NAME
Net::Pkt::Dump - an interface for a tcpdump-like process and a frame analyzer
SYNOPSIS
#
# Example offline analysis
#
use Net::Pkt::Dump;
my $dump = Net::Pkt::Dump->new(filter => "tcp and dst host $Net::Pkt::Ip");
$dump->start;
# Code sending packets
$dump->stop;
for ($dump->analyze) {
# Play with what have been captured
# See Net::Pkt::Frame for packet format
}
#
# Example live analysis
#
use Net::Pkt::Dump;
my $dump = Net::Pkt::Dump->new(
filter => "tcp and dst host $Net::Pkt::Ip",
timeoutOnNext => 5,
callStart => 1,
);
until ($Net::Pkt::Timeout) {
# Code sending packets here
if ($dump->next) {
$dump->nextFrame->l3->print;
# Code analyzing reply here
}
}DESCRIPTION
This module provides an interface for a tcpdump-like process creator and a frame analyzer. When you call the new method, an object is returned with some default values set.
OPTIONS
- callStart < BOOL >
-
If set to a true value, the start method will be called on the new object creation. The default is false.
- file < SCALAR >
-
This specifies in which file to store the captured frames, stored in a .pcap format file. The default is to create a randomly named file (like netpkt-tmp-PID-RANDOM32BITSINT.pcap).

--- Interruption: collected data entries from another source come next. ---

(** Decimal rendering of a non-negative integer, as template literals do. *)
Fixpoint digits (d : Decimal.uint) : jsstring :=
  match d with
  | Decimal.Nil => []
  | Decimal.D0 d => 48%N :: digits d
  | Decimal.D1 d => 49%N :: digits d
  | Decimal.D2 d => 50%N :: digits d
  | Decimal.D3 d => 51%N :: digits d
  | Decimal.D4 d => 52%N :: digits d
  | Decimal.D5 d => 53%N :: digits d
  | Decimal.D6 d => 54%N :: digits d
  | Decimal.D7 d => 55%N :: digits d
  | Decimal.D8 d => 56%N :: digits d
  | Decimal.D9 d => 57%N :: digits d
  end.

Definition toString (n : nat) : jsstring := digits (Nat.to_uint n).

(** [\w] of a regular expression without the [u] and [i] flags. *)
Definition isWordChar (c : N) : bool :=
  ((N.leb 65 c && N.leb c 90) || (N.leb 97 c && N.leb c 122) ||
   (N.leb 48 c && N.leb c 57) || N.eqb c 95)%N.

(** The token [tok] sits at the head of [s] and a word boundary follows. *)
Definition tokenAt (s tok : jsstring) : bool :=
  startsWith s tok &&
  match skipn (List.length tok) s with
  | [] => true
  | c :: _ => negb (isWordChar c)
  end.

(** [s.match(/\b(TODO|FIXME)\b/)?.[0]]: the leftmost match, if any.
    [prev] is the code unit before the current position. *)
Fixpoint matchNote (prev : option N) (s : jsstring) : option jsstring :=
  match s with
  | [] => None
  | c :: s' =>
      let boundary := match prev with
                      | None => true
                      | Some p => negb (isWordChar p)
                      end in
      if boundary && tokenAt s (lit "TODO") then Some (lit "TODO")
      else if boundary && tokenAt s (lit "FIXME") then Some (lit "FIXME")
      else matchNote (Some c) s'
  end.

(** [/\s+$/.test(s)]: the last code unit is white space. *)
Definition endsWithSpace (s : jsstring) : bool :=
  match rev s with
  | [] => false
  | c :: _ => isWhiteSpace c
  end.

(** [/^\t+/.test(s)]. *)
Definition startsWithTab (s : jsstring) : bool :=
  match s with
  | 9%N :: _ => true
  | _ => false
  end.

(** [/^(\t+ +| +\t+)/.test(s)]. *)
Definition mixedIndent (s : jsstring) : bool :=
  match s with
  | 9%N :: _ =>
      match dropWhile (N.eqb 9) s with 32%N :: _ => true | _ => false end
  | 32%N :: _ =>
      match dropWhile (N.eqb 32) s with 9%N :: _ => true | _ => false end
  | _ => false
  end.

End JS.
Import JS.

(** ** Data model (interface [CodeAnalysisResult]) *)

Inductive Quality := good | improving | needs_work.

Record CodeAnalysisResult := {
  hasErrors : bool;
  errorCount : nat;
  hasWarnings : bool;
  warningCount : nat;
  lineCount : nat;
  complexity : nat;
  quality : Quality;
  lastError : option jsstring;
  lastWarning : option jsstring;
  lastSuccess : option jsstring
}.

(** ** Line classifier and document analyzer *)

(** The template literal [`Line ${lineNumber}${rest}`]. *)
Definition lineMsg (lineNumber : nat) (rest : string) : jsstring :=
  lit "Line " ++ toString lineNumber ++ lit rest.

(** [hasMatchingExcept]: the loop over [lines[tryLineIndex + 1 ..]]. *)
Fixpoint scanExcept (rest : list jsstring) : bool :=
  match rest with
  | [] => false
  | l :: rest' =>
      if startsWith (trim l) (lit "except") then true
      else if startsWith (trim l) (lit "def ") || startsWith (trim l) (lit "class ")
           then false
           else scanExcept rest'
  end.

Definition hasMatchingExcept (lines : list jsstring) (tryLineIndex : nat) : bool :=
  scanExcept (skipn (tryLineIndex + 1) lines).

- unlinkAfterAnalyze < SCALAR >
-
When set to 1, the file used to capture frames will be deleted after the call to analyze method (and the array frames contains the parsed frames). The default is to not remove the file after analyze.
- filter < SCALAR >
-
This sets the filter used to capture frames, in a pcap filter format. You can use the method Net::Pkt::Frame::getFilter to automatically set it from a Net::Pkt::Frame object. See Net::Pkt::Frame. The default is to set an empty filter, in order to capture all frames.
- overwrite < SCALAR >
-
When set to 1, will overwrite an existing file. If not, it will only analyze an existing one, or create a new file if it does not exist. The default is to not overwrite.
- waitOnStop < SCALAR >
-
When you call the stop method, you can specify a timeout before stopping the capture. The default is to sleep for 3 seconds.
- noStore < SCALAR >
-
When set to 1, the method next will not add the analyzed frame into the frames array, in order to avoid memory exhaustion. The default is to store frames (so to perform memory exhaustion ;) ).
- timeoutOnNext < SCALAR >
-
When set to a value, a timeout will occur if no new frame is received within the SCALAR value seconds. The default is 3 seconds. A 0 value means no timeout at all. If a timeout occur, the global $Net::Pkt::Dump is set to a true value.
METHODS
- new ( OPTIONS )
-
Create an object. The global $Net::Pkt::Dump variable will be set to the newly created object.
- start
-
Start packet capture, the file specified is created, unless it exists and the overwrite option is not set.
- stop
-
Stop packet capture.
- analyze
-
Parse captured packets (from a .pcap file) and return an array of Net::Pkt::Frame objects. The file is removed is the unlinkAfterAnalyze option is set.
- frames
-
Returns the analyzed frames as an array of Net::Pkt::Frame objects, or an empty array if none have been analyzed.
- next
-
Returns the next captured frame as a Net::Pkt::Frame object. Returns undef if no frame is waiting to be analyzed. By default, all new captured frames are stored into the frames array (accessed through frames method). The noStore option avoids this. If you have used the timeoutOnNext option, the global $Net::Pkt::Timeout will be set to a true value, and undef value returned. Also, when the next awaiting frame is captured, it is stored in the nextFrame object data.
AUTHOR
Patrice <GomoR> Auffret
COPYRIGHT AND LICENSE
Copyright (c) 2004, Patrice <GomoR> Auffret
You may distribute this module under the terms of the Artistic license. See Copying file in the source distribution archive.